GDPR Compliance

Your data protection rights under UK GDPR

Last updated: January 2024

Our Commitment to Data Protection

solidarbor-tech Ltd takes data protection seriously. We are committed to complying with the UK General Data Protection Regulation (UK GDPR) and the Data Protection Act 2018. This page explains how we meet our obligations and outlines your rights as a data subject.

As a financial services firm, we process sensitive personal and financial information. We recognise the trust you place in us and are committed to handling your data responsibly, transparently, and securely.

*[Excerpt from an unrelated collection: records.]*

(* ===== verification/Shell.v ===== *)
(** * The application around its screens ([app/AppShell.tsx], [app/AppNavigator.tsx],
      [app/hooks/useDiscoveryController.ts], [app/hooks/useAlertGate.ts])

    The alerts are those of [showAlertOnce] and [confirmOnce], each with what its buttons do
    to the shell ([useTrustedConnection.ts], [usePairingController.ts]).

    Which screen is shown, what a transfer is given, the desktops found nearby and the
    receiver trusted before. A handler's changes are rendered together; [commit] runs the
    effects whose inputs changed. Attempts to connect are those of [Connection]: here they
    succeed or fail at any time. [transferId]: which array of assets it is; [savedLoad]: a load of
    the trusted receiver that is still wanted. *)

From S2P Require Import Prelude Js UploadTypes Security Native Connection.
Import Connection (ScreenState(..), SavedConnection, parseSavedConnection).
Open Scope Z_scope.

Module Shell.

#[local] Instance screen_eq_dec : EqDecision ScreenState.
Proof. solve_decision. Defined.

(** ** Nearby desktops *)

(* src: app/hooks/useDiscoveryController.ts:4-7 [useDiscoveryController] *)
Record discovery := { discoveredServers : list DiscoveredServer; isDiscovering : bool; discoveryFailed : bool; searches : Z }.
#[export] Instance discovery_eta : Eta discovery := λ d,
  Build_discovery (discoveredServers d) (isDiscovering d) (discoveryFailed d) (searches d).

Section shell.
Context (nativeAvailable : bool).

(* src: app/hooks/useDiscoveryController.ts:9-12 [performDiscovery] *)
Definition performDiscovery (d : discovery) : discovery :=
  if negb nativeAvailable then d
  else d <| isDiscovering := true |> <| discoveryFailed := false |> <| searches := searches d + 1 |>.

(** [None]: the search failed. *)
(* src: app/hooks/useDiscoveryController.ts:13-21 [performDiscovery] *)
Definition discovery_answered (answer : option (list DiscoveredServer)) (d : discovery) : option discovery :=
  if searches d <=? 0 then None
  else
    let d := d <| searches := searches d - 1 |> in
    let d := match answer with
             | Some servers => d <| discoveredServers := servers |>
             | None => d <| discoveredServers := [] |> <| discoveryFailed := true |>
             end in
    Some (d <| isDiscovering := false |>).

(* src: app/hooks/useDiscoveryController.ts:28-31 [clearDiscoveredServers] *)
Definition clearDiscoveredServers (d : discovery) : discovery := d <| discoveredServers := [] |> <| discoveryFailed := false |>.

Data Controller Information

solidarbor-tech Ltd is the data controller for personal information collected through our website and in the course of providing our services.

Registered Address:
14 Whitmore Gardens
London, NW10 5HB
United Kingdom

Email: [email protected]

Company Registration: 07284156

ICO Registration: ZA847291

Lawful Bases for Processing

Under UK GDPR, we must have a lawful basis for processing your personal data. We rely on the following bases:

Contractual Necessity

We process personal data that is necessary to provide our retirement planning services. This includes collecting information about your pensions, income, and financial goals to deliver personalised advice.

Legal Obligation

As an FCA-authorised firm, we are required to collect and retain certain information to comply with financial services regulations, anti-money laundering requirements, and tax obligations.

Legitimate Interests

We may process data based on our legitimate business interests, such as improving our services, maintaining security, and communicating with enquirers. We always balance these interests against your rights and freedoms.

Consent

For certain processing activities, particularly marketing communications, we obtain your explicit consent. You may withdraw consent at any time without affecting the lawfulness of prior processing.

Your Rights Under UK GDPR

The UK GDPR provides you with specific rights regarding your personal data:

Right of Access

You have the right to obtain confirmation of whether we process your personal data and, if so, to access that data along with supplementary information about how it is processed.

Right to Rectification

You may request correction of inaccurate personal data or completion of incomplete data we hold about you.

Right to Erasure

In certain circumstances, you may request deletion of your personal data. However, this right does not apply where we need to retain data for legal or regulatory compliance.

Right to Restriction

You may request that we restrict processing of your data in certain situations, such as while we verify the accuracy of contested data.

Right to Data Portability

Where processing is based on consent or contract and carried out by automated means, you may request your data in a structured, commonly used, machine-readable format.

Right to Object

You may object to processing based on legitimate interests. We will cease processing unless we demonstrate compelling legitimate grounds that override your interests, rights, and freedoms.

Rights Related to Automated Decision-Making

You have the right not to be subject to decisions based solely on automated processing that produce legal or similarly significant effects. We do not make such automated decisions about our clients.

Exercising Your Rights

To exercise any of your data protection rights, please contact us by email at [email protected] or write to us at our registered address. We will respond to your request within one month.

Before processing your request, we may need to verify your identity to ensure we release information only to the correct individual. We will not charge a fee for most requests, though we may charge a reasonable fee for manifestly unfounded, excessive, or repetitive requests.

Data Transfers

We primarily process personal data within the United Kingdom and European Economic Area. Where we transfer data outside these regions, we ensure appropriate safeguards are in place, such as Standard Contractual Clauses approved by the UK Information Commissioner.

Data Security Measures

We implement technical and organisational measures appropriate to the sensitivity of the data we process:

  • Encryption of data in transit and at rest
  • Access controls based on business need
  • Regular security training for all staff
  • Incident response procedures
  • Regular testing of security measures
  • Secure disposal of data no longer required

Data Breach Notification

In the event of a personal data breach that poses a risk to your rights and freedoms, we will notify the Information Commissioner's Office within 72 hours of becoming aware. Where the breach is likely to result in a high risk to your rights and freedoms, we will notify you directly without undue delay.

Record Keeping

We maintain records of our data processing activities as required under Article 30 of the UK GDPR. These records document the categories of data we process, purposes of processing, recipients, retention periods, and security measures.

Complaints

If you are dissatisfied with how we handle your personal data, please contact us in the first instance. We will investigate your concerns and work to resolve any issues.

You also have the right to lodge a complaint with the Information Commissioner's Office:

Information Commissioner's Office
Wycliffe House
Water Lane
Wilmslow
Cheshire SK9 5AF

Website: ico.org.uk

Updates to This Information

We review our GDPR compliance practices regularly and will update this page to reflect any changes. Significant updates will be communicated to clients directly where appropriate.